Objet psychologique ou de science expérimentale?
Depuis quelques années, la psychanalyse se retrouve
dans le collimateur de la science expérimentale. Méthode
de psychologie clinique, fondée par Sigmund Freud au tournant
du 20e siècle, la psychanalyse étudie en particulier
les manifestations psychiques inconscientes, dont le rêve.
Comme le souligne François Sirois, le rêve n'est
pourtant pas ce qu'on pourrait appeler un objet de science expérimentale
puisqu'il est impossible à observer et impossible à
reproduire. Il s'agit d'un produit de l'imagination qui est passé,
sans étendue et essentiellement construit par une représentation.
"Il y a aujourd'hui une tendance à aborder la psychanalyse
avec les critères de la science expérimentale ou,
si l'on veut, avec les yeux de la logique, indique-t-il. Cette
controverse, qui se polarise sur la lecture des écrits
de Freud, laisse échapper la nature de l'objet propre de
la psychanalyse - l'inconscient - en considérant le rêve
comme un objet extérieur. Or, Freud montre, en s'appuyant
méthodologiquement sur les écrits d'Aristote, que
l'on peut aborder cet objet par la pensée, parce qu'il
s'agit d'un objet de pensée, un objet mental qui ne peut
être examiné autrement qu'en étant raconté."

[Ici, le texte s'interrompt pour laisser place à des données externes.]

Definition ascii_upper (c : char) : bool := in_range 65 90 c.
Definition ascii_lower (c : char) : bool := in_range 97 122 c.
Definition ascii_letter (c : char) : bool := ascii_upper c || ascii_lower c.
Definition ascii_digit (c : char) : bool := in_range 48 57 c.
Definition ascii_space (c : char) : bool :=
  in_range 9 13 c || in_range 28 32 c.
Definition ascii_tolower (c : char) : char :=
  if ascii_upper c then (c + 32)%N else c.

Section Classes.
Variable U : Unicode.

Definition is_ascii (c : char) : bool := (c <? 128)%N.

Definition isalpha_char (c : char) : bool :=
  if is_ascii c then ascii_letter c else uni_isalpha U c.

(** [s.isalpha()]: non-empty and every character alphabetic. *)
Definition isalpha (s : str) : bool :=
  match s with
  | [] => false
  | _ => forallb isalpha_char s
  end.

Definition lower_char (c : char) : str :=
  if is_ascii c then [ascii_tolower c] else uni_lower U c.

(** [s.lower()]. *)
Definition lower (s : str) : str := flat_map lower_char s.

(** [\s], [\d] and [\w] of a [str] pattern. *)
Definition re_space (c : char) : bool :=
  if is_ascii c then ascii_space c else uni_isspace U c.
Definition re_digit (c : char) : bool :=
  if is_ascii c then ascii_digit c else uni_isdigit U c.
Definition re_word (c : char) : bool :=
  if is_ascii c then ascii_letter c || ascii_digit c || N.eqb c 95
  else uni_isalnum U c.

(** A lower-case ASCII letter [p] of a pattern compiled with
    [re.IGNORECASE], against the character [c] of the text. *)
Definition re_ichar (p c : char) : bool :=
  if is_ascii c then N.eqb (ascii_tolower c) p else uni_ieq U c p.
End Classes.

(** ** Regular expressions

    The patterns of the source as syntax trees, and a backtracking matcher
    with the priorities of [re]: alternatives left to right, [*] greedy.
    The matcher is given the character before the current position, which
    [^] under [(?m)] and [\b] look at. *)

Inductive regex :=
| Eps
| Chr (c : char)
| Cls (p : char -> bool)
| Seq (a b : regex)
| Alt (a b : regex)
| Star (a : regex)
| Bol
| WordB (w : char -> bool).
Arguments Chr c%_N_scope.

Definition Plus (a : regex) : regex := Seq a (Star a).

Fixpoint Lit (s : str) : regex :=
  match s with
  | [] => Eps
  | [c] => Chr c
  | c :: s' => Seq (Chr c) (Lit s')
  end.

Module Re.

Definition is_word (w : char -> bool) (o : option char) : bool :=
  match o with
  | Some c => w c
  | None => false
  end.

(** [rmatch r prev s k]: match [r] at the head of [s], then hand the
    last character passed and the rest of the text to [k]; the first
    success in priority order. *)
Fixpoint rmatch (A : Type) (r : regex) (prev : option char) (s : str)
         (k : option char -> str -> option A) {struct r} : option A :=
  match r with
  | Eps => k prev s
  | Chr c =>
      match s with
      | x :: t => if N.eqb x c then k (Some x) t else None
      | [] => None
      end
  | Cls p =>
      match s with
      | x :: t => if p x then k (Some x) t else None
      | [] => None
      end
  | Seq a b => rmatch a prev s (fun p' s' => rmatch b p' s' k)
  | Alt a b =>
      match rmatch a prev s k with
      | Some x => Some x
      | None => rmatch b prev s k
      end
  | Star a =>
      (fix loop (n : nat) (prev : option char) (s : str) {struct n}
         : option A :=
         match n with
         | O => k prev s
         | S n' =>
             match rmatch a prev s
                     (fun p' s' =>
                        if length s' <? length s then loop n' p' s'
                        else None) with
             | Some x => Some x
             | None => k prev s
             end
         end) (length s) prev s
  | Bol =>
      match prev with
      | None => k prev s
      | Some c => if N.eqb c LF then k prev s else None
      end
  | WordB w =>
      if xorb (is_word w prev) (is_word w (hd_error s)) then k prev s
      else None
  end.

(** The match of [r] that starts here: the last character matched and
    the text after the match. *)
Definition match_at (r : regex) (prev : option char) (s : str)
  : option (option char * str) :=
  rmatch r prev s (fun p rest => Some (p, rest)).

Fixpoint search_from (r : regex) (prev : option char) (s : str) : bool :=
  match match_at r prev s with
  | Some _ => true
  | None =>
      match s with
      | [] => false
      | c :: t => search_from r (Some c) t
      end
  end.

(** [re.search(r, s)] as a truth value. *)
Definition search (r : regex) (s : str) : bool := search_from r None s.

(** [re.sub(r, '', s)] for a pattern that matches no empty string: the
    leftmost match is dropped and the scan goes on after it.  The
    counter bounds the number of steps by the length of the text. *)
Fixpoint sub_loop (n : nat) (r : regex) (prev : option char) (s : str)
  : str :=
  match n with
  | O => s
  | S n' =>
      match s with
      | [] => []
      | c :: t =>
          match match_at r prev s with
          | Some (p', rest) =>
              if length rest <? length s then sub_loop n' r p' rest
              else c :: sub_loop n' r (Some c) t
          | None => c :: sub_loop n' r (Some c) t
          end
      end
  end.
(** * Wolfe line search and Gauss-Newton iteration

    A shallow embedding of the two routines of [jupyter/con_ana_8.ipynb],
    [line_search_wolfe] and [gauss_newton], and the properties of their
    control flow; then of the example functions the notebooks run them on,
    [f], [r], [J], [df] of [con_ana_8.ipynb] and Shekel's foxholes [J],
    [dJ], [d2J] of [con_ana_7.ipynb].

    Number model.  The notebook computes with numpy [float64] scalars.  Here
    a scalar is an exact rational ([Q]); rounding, overflow, underflow and
    NaN are outside the model.  The only non-finite value the code itself
    writes, [np.inf] in [alpha_max], is a constructor of its own ([bound]).
    Equality of scalars is [Qeq] ([==]), the order is [Qle]/[Qlt].
    Where underflow decides a property, the line search is also embedded
    over binary64 floats ([F64]).

    Vectors are lists of scalars with the shapes the caller supplies taken
    as consistent (numpy raises on a shape mismatch).  The iteration caps
    [m], [N] and the counters [i], [k] are Python integers ([Z]).

    The two library calls of [gauss_newton], [la.norm] and
    [np.linalg.lstsq], are not code of the notebook: they are section
    variables. *)

From Stdlib Require Import ZArith QArith Qabs List Bool Lia Lqa.
From Stdlib Require Floats.PrimFloat.
Import ListNotations.
Definition stable (P : Store -> Prop) : Prop :=
  forall s s', grows s s' -> P s -> P s'.

(** From every ready state that satisfies [P], [m] returns, in a ready state
    that satisfies [Q] and has kept the row ids. *)
Definition succeeds `{Storage} {A} (P : Store -> Prop) (m : M A)
    (Q : A -> Store -> Prop) : Prop :=
  forall s, ready s -> P s ->
    exists a s', m s = Returned a s' /\ ready s' /\ grows s s' /\ Q a s'.

(** [cursor.lastrowid] is the id of a row of [t]. *)
Definition last_inserted (t : string) (s : Store) : Prop :=
  exists c, conn s = Some c /\ has_rowid (view c) t (lastrowid c) = true.

(** An optional id that, when present, is the id of a row of [t]. *)
Definition known (t : string) (id : option Z) (s : Store) : Prop :=
  match id with
  | Some i => has_rowid (view_of s) t i = true
  | None => True
  end.

(** A map whose values are ids of rows of [t]. *)
Definition valid {K} `{Countable K} (t : string) (m : gmap K Z) (s : Store)
  : Prop :=
  forall k, known t (m !! k) s.

(** ** Vocabulary of the statements about stored articles *)

(** What the row of an article says: its number, title and content. *)
Definition article_payload (number title content : str)
  : list (string * Value) :=
  [("number", Text number); ("title", Text title);
   ("content", Text content)]%string.

(** The store a fresh parser leaves after it populated the database with
    [articles]. *)
Definition populated_store (articles : list Article) : Store :=
  match @populate_database reliable_storage no_caches [] articles []
          (init_database empty_store).1 with
  | Returned _ s => s
  | Raised _ s => s
  end.

(** *** [get_requirements_for_role] *)

(** Iteration over a [set] of fetched values: every element once, in an
    order that is up to the implementation. *)
Class SetOrder := {
  set_iter : list Value -> list Value;
  set_iter_NoDup : forall l, List.NoDup (set_iter l);
  set_iter_In : forall l x, In x (set_iter l) <-> In x l
}.

(** A set that is iterated in the order of the first insertions. *)
#[refine] Instance insertion_order : SetOrder :=
  {| set_iter := remove_dups |}.
Proof.
  - intros l. apply (proj1 (NoDup_ListNoDup _)), NoDup_remove_dups.
  - intros l x. rewrite <- !list_elem_of_In. apply elem_of_remove_dups.
Defined.

(** The pairs of an article row and a requirement row that
    [requirements r JOIN articles a ON r.article_id = a.id
    WHERE r.article_id = ?] yields. *)
Definition joined_requirements (articles requirements : list Row)
    (article_id : Value) : list (Row * Row) :=
  flat_map
    (fun r =>
       match List.find (fun a => sql_eq (col r "article_id") (Int (rowid a)))
                       articles with
       | Some a => [(a, r)]
       | None => []
       end)
    (where_eq "article_id" article_id requirements).

(** The rows fetched for one article id; [None] when the statement raises:
    the database lacks one of its two tables. *)
Definition role_rows (db : DB) (article_id : Value)
  : option (list (Row * Row)) :=
  requirements ← db !! "requirements"%string;
  articles ← db !! "articles"%string;
  Some (joined_requirements articles requirements article_id).

(** The body of the loop over the fetched rows: what the row adds to
    [requirements].  [req_text.lower()] raises unless the text is a
    [str]. *)
Definition role_requirement `{Lower} (role : str) (row : Row * Row)
  : option (list Obj) :=
  let '(a, r) := row in
  match col r "text" with
  | Text req_text =>
      Some
        (if contains (replace (lit "_") (lit " ") role) (lower req_text)
         then [ODict
                 [("article", OValue (col a "number"));
                  ("article_title", OValue (col a "title"));
                  ("text", OValue (Text req_text));
                  ("is_obligation",
                   OBool (truthy_value (col r "is_obligation")));
                  ("is_right", OBool (truthy_value (col r "is_right")));
                  ("is_time_requirement",
                   OBool (truthy_value (col r "is_time_requirement")))
                 ]%string]
         else [])
  | _ => None
  end.

(** The query part of [get_requirements_for_role]; [None] when the call
    raises: the role cannot be encoded, the database lacks the table
    [key_actors] or, when the role has a mention, one of the tables
    [requirements] and [articles], or a fetched requirement text is no
    [str]. *)
Definition requirements_for_role `{Lower} `{SetOrder} (db : DB) (role : str)
  : option (list Obj) :=
  if encodable role then
    key_actors ← db !! "key_actors"%string;
    let article_ids :=
      set_iter (List.map (fun k => col k "article_id")
                         (where_eq "actor_type" (Text role) key_actors)) in
    @concat Obj <$>
      mapM (fun article_id =>
              rows ← role_rows db article_id;
              @concat Obj <$> mapM (role_requirement role) rows)
           article_ids
  else None.

Definition get_requirements_for_role `{Lower} `{SetOrder} (role : str)
    (s : Store) : option (list Obj) * Store :=
  let s := ensure_connected s in
  (requirements_for_role (view_of s) role, s).

(** The article of requirement row [r] has a mention of an actor of type
    [role]. *)
Definition article_mentions (db : DB) (role : str) (r : Row) : bool :=
  existsb (fun k => sql_eq (col k "actor_type") (Text role)
                    && sql_eq (col r "article_id") (col k "article_id"))
          (table db "key_actors").

(** What requirement row [r] adds to the answer for [role]. *)
Definition reported_for_role `{Lower} (db : DB) (role : str) (r : Row)
  : list Obj :=
  if article_mentions db role r then
    match joined db "articles" (col r "article_id") with
    | Some a => default [] (role_requirement role (a, r))
    | None => []
    end
  else [].

(** An article with a requirement that names the controller, and the
    mentions of the controller in it. *)
Definition controller_article : Article :=
  {| a_number := lit "24"; a_title := lit "Responsibility of the controller";
     a_content := lit "Article 24 - Responsibility of the controller";
     a_chapter := None; a_section := None;
     a_paragraphs :=
       [{| p_number := lit "1";
           p_text := lit "The controller shall implement measures.";
           p_subparagraphs := [] |}];
     a_requirements :=
       [{| r_paragraph := lit "1"; r_subparagraph := None;
           r_text := lit "The controller shall implement measures.";
           r_is_obligation := true; r_is_right := false;
           r_is_time_requirement := false |}];
     a_entities := [] |}.

Definition controller_mentions : Dict.t str (list Mention) :=
  [(lit "controller",
    [{| mn_article := lit "24";
        mn_text := lit "The controller shall implement measures." |};
     {| mn_article := lit "24";
        mn_text := lit "Responsibility of the controller" |}])].

Definition controller_db : DB :=
  match @populate_database reliable_storage no_caches [] [controller_article]
          controller_mentions (init_database empty_store).1 with
  | Returned _ s => disk s
  | Raised _ s => disk s
  end.

(** The code points that [preprocess_text] replaces one by one: the
    vertical bar, the em dash and the en dash. *)
Definition replaced_code_point (c : char) : bool :=
  ((c =? 124) || (c =? 8212) || (c =? 8211))%N.

(* ===================================================================== *)
(** * Part II: verification *)
(* ===================================================================== *)

(** ** Facts about Python strings *)

Lemma ranges_disjoint :
  forallb (fun r => forallb (fun w => ((snd r <? fst w) || (snd w <? fst r))%N)
                            ws_ranges) nd_ranges = true.
Proof. vm_compute. reflexivity. Qed.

Pour le philosophe grec Aristote, le rêve n'a aucune finalité
et n'est ni objet de hasard, ni objet de superstition, ni objet
de message divin. "Toute sa vie, Freud s'est réclamé
de cette définition du rêve qui en fait un objet
psychologique, précise le psychiatre. Du point de vue d'Aristote,
le rêve offre certaines ressemblances avec l'action humaine."
Il ajoute que, même si le désir, élément
central de la pensée freudienne, n'est pas lié au
rêve chez Aristote, il n'en est pas moins compatible avec
la pensée de ce dernier.
Un déchet de l'activité psychique
Freud a vécu à une époque où l'on
percevait le rêve comme une forme inférieure de pensée,
une sorte de déchet de l'activité psychique. "Son
mérite, soutient François Sirois, est d'avoir étudié
le rêve dans sa nature propre, et non en le comparant à
un modèle de pensée dans la vie éveillée.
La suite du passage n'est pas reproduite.